BEGIN

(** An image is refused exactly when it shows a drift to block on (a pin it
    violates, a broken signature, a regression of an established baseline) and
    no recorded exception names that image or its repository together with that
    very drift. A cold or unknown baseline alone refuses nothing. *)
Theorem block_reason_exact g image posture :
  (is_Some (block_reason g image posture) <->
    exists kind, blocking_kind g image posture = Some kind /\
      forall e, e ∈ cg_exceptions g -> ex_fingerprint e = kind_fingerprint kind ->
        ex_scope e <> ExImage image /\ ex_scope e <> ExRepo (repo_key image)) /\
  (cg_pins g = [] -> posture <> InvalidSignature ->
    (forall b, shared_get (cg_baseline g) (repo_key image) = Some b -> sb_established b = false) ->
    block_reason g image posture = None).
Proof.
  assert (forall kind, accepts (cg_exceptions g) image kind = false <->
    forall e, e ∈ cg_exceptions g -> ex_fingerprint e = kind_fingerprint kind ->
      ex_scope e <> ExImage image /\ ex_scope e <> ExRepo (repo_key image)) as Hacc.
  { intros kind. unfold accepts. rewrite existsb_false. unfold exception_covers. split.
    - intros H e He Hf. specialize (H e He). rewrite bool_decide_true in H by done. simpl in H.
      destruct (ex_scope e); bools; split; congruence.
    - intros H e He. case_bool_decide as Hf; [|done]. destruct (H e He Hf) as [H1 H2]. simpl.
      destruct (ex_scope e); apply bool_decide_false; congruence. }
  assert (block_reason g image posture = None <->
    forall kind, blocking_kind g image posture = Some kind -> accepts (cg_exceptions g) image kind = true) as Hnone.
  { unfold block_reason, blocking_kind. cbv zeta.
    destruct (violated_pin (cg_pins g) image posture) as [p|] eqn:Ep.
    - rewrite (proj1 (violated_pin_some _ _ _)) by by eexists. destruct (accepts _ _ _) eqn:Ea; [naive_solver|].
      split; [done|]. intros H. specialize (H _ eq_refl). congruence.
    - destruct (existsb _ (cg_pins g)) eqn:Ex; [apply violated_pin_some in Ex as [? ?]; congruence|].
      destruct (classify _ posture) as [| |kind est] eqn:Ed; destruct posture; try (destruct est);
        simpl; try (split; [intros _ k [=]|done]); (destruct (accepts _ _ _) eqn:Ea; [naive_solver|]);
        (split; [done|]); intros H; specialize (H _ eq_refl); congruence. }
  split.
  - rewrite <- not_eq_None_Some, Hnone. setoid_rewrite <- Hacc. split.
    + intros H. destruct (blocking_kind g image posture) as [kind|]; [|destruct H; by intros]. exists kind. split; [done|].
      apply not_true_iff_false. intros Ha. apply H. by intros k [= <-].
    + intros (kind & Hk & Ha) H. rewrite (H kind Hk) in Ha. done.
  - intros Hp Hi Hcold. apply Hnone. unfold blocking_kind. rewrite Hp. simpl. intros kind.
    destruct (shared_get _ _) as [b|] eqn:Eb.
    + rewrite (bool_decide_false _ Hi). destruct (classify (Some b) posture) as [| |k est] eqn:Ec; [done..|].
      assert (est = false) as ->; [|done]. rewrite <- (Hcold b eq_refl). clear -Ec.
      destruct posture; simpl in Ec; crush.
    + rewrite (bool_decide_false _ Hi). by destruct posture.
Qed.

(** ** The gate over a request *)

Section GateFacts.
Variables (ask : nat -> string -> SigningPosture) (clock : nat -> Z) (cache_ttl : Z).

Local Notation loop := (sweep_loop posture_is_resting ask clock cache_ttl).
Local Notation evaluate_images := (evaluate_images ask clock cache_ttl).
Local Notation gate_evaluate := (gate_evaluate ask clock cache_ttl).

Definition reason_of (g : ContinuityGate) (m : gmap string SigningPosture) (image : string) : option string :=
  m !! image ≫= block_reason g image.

END

Read through the material above, and whenever a line contains "classify", copy it.

      destruct (classify _ posture) as [| |kind est] eqn:Ed; destruct posture; try (destruct est);
    + rewrite (bool_decide_false _ Hi). destruct (classify (Some b) posture) as [| |k est] eqn:Ec; [done..|].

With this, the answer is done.